**The data:**
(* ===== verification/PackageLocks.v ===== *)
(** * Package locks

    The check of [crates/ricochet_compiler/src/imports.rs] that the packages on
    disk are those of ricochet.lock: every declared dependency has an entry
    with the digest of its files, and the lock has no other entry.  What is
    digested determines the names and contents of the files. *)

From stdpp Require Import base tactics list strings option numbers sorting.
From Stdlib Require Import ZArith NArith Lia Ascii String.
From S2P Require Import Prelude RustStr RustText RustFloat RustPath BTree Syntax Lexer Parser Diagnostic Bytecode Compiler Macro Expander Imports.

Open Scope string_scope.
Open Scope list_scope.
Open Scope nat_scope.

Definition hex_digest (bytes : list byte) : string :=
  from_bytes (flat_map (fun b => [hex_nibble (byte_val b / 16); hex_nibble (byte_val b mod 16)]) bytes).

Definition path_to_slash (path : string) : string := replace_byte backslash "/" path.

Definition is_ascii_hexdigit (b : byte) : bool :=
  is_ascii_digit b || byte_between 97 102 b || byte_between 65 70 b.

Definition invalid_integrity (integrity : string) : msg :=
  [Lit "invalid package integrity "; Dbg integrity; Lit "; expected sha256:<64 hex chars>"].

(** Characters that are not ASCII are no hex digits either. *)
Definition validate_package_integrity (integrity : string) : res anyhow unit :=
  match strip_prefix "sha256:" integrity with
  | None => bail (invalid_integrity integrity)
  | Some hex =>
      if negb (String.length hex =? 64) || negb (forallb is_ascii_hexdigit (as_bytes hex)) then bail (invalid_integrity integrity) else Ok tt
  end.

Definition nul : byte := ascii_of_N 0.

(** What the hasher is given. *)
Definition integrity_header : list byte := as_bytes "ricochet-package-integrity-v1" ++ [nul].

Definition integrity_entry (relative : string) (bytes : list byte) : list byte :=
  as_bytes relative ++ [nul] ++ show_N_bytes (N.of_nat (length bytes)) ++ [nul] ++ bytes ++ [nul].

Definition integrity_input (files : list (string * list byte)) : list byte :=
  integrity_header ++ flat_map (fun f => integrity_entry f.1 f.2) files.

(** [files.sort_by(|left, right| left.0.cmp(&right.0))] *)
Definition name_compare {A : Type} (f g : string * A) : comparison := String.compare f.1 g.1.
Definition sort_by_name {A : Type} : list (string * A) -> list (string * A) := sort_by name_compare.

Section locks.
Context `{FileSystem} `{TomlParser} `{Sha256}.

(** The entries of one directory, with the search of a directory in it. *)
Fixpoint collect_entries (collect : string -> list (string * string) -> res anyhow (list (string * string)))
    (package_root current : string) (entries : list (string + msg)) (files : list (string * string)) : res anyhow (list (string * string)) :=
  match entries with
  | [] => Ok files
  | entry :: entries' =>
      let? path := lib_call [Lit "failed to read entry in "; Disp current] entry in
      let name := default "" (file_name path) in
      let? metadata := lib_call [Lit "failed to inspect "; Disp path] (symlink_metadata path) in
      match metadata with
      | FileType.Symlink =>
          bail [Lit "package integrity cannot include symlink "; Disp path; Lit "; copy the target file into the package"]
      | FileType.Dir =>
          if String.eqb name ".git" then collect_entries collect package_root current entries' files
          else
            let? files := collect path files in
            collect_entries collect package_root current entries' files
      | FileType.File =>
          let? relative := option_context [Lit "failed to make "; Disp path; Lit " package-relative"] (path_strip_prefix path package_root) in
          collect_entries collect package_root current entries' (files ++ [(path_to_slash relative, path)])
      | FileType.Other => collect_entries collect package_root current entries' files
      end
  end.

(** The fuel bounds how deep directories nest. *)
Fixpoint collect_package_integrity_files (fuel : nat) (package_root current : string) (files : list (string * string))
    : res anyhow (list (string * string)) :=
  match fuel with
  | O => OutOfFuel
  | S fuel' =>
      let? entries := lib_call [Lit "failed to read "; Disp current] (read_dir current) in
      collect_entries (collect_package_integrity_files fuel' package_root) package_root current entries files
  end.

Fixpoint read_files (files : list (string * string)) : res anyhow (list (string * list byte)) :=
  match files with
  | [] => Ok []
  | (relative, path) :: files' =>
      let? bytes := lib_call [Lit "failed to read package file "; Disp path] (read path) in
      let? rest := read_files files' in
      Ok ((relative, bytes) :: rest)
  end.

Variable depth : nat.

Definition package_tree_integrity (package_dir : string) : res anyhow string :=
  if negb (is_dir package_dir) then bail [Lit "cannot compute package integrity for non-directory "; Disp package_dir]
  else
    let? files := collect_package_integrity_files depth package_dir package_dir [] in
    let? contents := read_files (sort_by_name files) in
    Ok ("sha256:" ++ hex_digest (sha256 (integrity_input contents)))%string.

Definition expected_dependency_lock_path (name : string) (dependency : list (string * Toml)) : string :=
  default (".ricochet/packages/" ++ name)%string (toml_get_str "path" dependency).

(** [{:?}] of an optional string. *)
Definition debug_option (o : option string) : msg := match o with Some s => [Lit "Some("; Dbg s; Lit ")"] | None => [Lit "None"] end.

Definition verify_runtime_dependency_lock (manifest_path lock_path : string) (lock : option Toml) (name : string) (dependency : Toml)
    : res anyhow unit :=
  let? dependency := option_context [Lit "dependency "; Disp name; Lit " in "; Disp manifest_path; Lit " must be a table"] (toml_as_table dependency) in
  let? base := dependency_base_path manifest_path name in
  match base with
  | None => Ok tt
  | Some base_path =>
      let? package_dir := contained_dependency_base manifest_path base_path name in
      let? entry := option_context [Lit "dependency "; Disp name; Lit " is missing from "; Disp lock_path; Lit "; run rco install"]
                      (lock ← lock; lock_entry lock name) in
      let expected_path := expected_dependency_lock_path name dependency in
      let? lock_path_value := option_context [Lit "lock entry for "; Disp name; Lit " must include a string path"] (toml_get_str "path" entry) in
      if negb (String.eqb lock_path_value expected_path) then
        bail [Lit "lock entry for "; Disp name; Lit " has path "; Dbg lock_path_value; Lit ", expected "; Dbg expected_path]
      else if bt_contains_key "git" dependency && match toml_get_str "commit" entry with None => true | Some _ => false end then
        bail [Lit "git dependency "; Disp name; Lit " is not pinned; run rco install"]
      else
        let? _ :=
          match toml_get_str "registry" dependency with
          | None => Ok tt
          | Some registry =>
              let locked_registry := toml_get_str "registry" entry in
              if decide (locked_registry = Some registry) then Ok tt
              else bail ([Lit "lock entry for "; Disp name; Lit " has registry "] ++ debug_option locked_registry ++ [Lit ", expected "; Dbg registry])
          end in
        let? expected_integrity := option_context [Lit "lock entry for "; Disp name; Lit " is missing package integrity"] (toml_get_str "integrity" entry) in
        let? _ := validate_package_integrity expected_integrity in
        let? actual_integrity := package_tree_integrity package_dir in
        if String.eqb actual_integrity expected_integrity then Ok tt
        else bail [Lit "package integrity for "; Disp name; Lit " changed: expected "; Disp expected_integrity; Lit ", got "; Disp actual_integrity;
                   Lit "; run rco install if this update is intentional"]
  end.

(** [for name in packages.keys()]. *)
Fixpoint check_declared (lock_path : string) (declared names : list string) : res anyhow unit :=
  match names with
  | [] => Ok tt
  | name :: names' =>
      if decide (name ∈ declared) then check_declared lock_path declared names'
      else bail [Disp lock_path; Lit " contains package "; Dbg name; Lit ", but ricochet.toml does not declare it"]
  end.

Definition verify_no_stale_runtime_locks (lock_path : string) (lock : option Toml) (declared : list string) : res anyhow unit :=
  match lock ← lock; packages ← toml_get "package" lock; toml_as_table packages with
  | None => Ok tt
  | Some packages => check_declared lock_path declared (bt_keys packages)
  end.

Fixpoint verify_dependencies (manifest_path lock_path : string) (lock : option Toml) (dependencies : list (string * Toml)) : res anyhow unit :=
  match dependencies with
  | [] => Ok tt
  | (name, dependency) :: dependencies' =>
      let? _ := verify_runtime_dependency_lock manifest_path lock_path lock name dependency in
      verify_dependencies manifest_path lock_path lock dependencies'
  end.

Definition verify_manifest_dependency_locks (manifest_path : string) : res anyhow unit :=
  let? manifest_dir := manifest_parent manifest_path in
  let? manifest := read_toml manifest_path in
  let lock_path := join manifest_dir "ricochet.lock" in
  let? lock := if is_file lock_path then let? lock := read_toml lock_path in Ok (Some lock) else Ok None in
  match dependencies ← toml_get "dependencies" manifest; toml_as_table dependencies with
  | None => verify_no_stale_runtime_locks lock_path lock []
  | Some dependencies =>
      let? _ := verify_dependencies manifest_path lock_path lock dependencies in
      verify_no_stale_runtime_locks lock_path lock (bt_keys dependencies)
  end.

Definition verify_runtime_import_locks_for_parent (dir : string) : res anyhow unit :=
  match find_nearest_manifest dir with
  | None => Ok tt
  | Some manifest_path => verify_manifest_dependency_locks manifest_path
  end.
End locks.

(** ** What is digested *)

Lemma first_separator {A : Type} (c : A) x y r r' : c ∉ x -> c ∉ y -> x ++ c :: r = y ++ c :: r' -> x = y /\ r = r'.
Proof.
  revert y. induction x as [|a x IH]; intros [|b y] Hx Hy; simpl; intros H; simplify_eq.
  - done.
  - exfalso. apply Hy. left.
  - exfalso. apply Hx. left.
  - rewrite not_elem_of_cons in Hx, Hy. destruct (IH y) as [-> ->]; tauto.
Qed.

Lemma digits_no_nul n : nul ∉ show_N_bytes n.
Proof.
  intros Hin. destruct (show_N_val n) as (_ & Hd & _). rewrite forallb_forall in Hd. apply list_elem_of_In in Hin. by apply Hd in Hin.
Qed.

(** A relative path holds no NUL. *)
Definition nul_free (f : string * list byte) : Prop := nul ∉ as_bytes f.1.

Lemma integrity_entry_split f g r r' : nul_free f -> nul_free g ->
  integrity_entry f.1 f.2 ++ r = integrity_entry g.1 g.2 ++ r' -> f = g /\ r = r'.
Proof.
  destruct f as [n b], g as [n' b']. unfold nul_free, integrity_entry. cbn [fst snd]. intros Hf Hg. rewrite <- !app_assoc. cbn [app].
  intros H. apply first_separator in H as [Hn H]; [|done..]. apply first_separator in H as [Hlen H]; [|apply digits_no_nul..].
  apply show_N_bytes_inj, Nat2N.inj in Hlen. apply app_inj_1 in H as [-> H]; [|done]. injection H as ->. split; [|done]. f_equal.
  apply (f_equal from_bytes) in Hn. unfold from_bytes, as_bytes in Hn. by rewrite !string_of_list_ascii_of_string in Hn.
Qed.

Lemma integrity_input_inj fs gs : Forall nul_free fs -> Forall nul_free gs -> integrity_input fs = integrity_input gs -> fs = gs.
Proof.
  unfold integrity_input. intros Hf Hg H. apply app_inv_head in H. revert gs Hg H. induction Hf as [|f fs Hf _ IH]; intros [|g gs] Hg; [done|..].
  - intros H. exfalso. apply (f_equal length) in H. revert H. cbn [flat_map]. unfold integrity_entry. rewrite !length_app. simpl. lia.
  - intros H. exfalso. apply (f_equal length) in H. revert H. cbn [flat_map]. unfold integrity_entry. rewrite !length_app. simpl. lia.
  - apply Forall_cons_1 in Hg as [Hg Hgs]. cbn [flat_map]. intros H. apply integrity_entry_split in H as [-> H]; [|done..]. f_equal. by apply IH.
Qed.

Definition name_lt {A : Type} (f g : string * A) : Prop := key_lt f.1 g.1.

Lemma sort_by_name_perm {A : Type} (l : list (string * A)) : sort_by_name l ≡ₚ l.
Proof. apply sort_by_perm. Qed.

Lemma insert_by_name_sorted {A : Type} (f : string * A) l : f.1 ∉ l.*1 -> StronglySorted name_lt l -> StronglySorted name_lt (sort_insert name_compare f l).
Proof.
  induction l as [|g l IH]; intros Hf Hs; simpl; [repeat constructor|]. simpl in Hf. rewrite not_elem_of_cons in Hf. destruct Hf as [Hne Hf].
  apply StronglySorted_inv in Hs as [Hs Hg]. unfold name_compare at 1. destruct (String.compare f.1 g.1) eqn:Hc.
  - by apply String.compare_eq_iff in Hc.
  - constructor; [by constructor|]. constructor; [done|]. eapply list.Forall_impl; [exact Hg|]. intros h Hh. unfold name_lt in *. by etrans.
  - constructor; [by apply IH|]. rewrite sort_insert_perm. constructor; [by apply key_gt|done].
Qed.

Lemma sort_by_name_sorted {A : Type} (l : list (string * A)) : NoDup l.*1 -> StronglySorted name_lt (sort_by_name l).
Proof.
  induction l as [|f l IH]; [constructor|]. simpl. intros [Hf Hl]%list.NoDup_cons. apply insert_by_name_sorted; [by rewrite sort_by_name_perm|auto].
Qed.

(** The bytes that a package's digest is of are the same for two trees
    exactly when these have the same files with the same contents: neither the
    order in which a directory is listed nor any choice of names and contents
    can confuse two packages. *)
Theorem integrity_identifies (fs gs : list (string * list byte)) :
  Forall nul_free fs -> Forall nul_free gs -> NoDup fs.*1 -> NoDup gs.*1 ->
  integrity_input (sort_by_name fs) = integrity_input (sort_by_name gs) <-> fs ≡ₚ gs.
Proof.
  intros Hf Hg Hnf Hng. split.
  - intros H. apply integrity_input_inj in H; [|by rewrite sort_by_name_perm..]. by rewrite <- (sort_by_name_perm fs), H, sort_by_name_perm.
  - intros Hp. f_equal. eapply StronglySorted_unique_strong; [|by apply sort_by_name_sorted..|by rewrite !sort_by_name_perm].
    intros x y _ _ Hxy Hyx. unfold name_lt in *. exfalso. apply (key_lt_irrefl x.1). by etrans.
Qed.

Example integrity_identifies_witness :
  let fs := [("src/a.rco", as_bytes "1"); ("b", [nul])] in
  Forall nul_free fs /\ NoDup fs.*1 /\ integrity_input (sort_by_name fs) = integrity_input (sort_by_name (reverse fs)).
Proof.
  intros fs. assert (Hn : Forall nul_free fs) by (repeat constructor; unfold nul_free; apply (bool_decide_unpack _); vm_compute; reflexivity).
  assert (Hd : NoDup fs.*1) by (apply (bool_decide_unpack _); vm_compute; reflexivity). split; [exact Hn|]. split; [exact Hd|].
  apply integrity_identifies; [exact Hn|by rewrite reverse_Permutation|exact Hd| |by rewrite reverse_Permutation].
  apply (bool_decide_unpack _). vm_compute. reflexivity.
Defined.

**Problem requirements:**
Each line above from the one with "O => OutOfFuel" up to and including the one with "path) :: files' =>" must be set down exactly, and no line outside that span may appear.

**Response box:**
  | O => OutOfFuel
  | S fuel' =>
      let? entries := lib_call [Lit "failed to read "; Disp current] (read_dir current) in
      collect_entries (collect_package_integrity_files fuel' package_root) package_root current entries files
  end.

Fixpoint read_files (files : list (string * string)) : res anyhow (list (string * list byte)) :=
  match files with
  | [] => Ok []
  | (relative, path) :: files' =>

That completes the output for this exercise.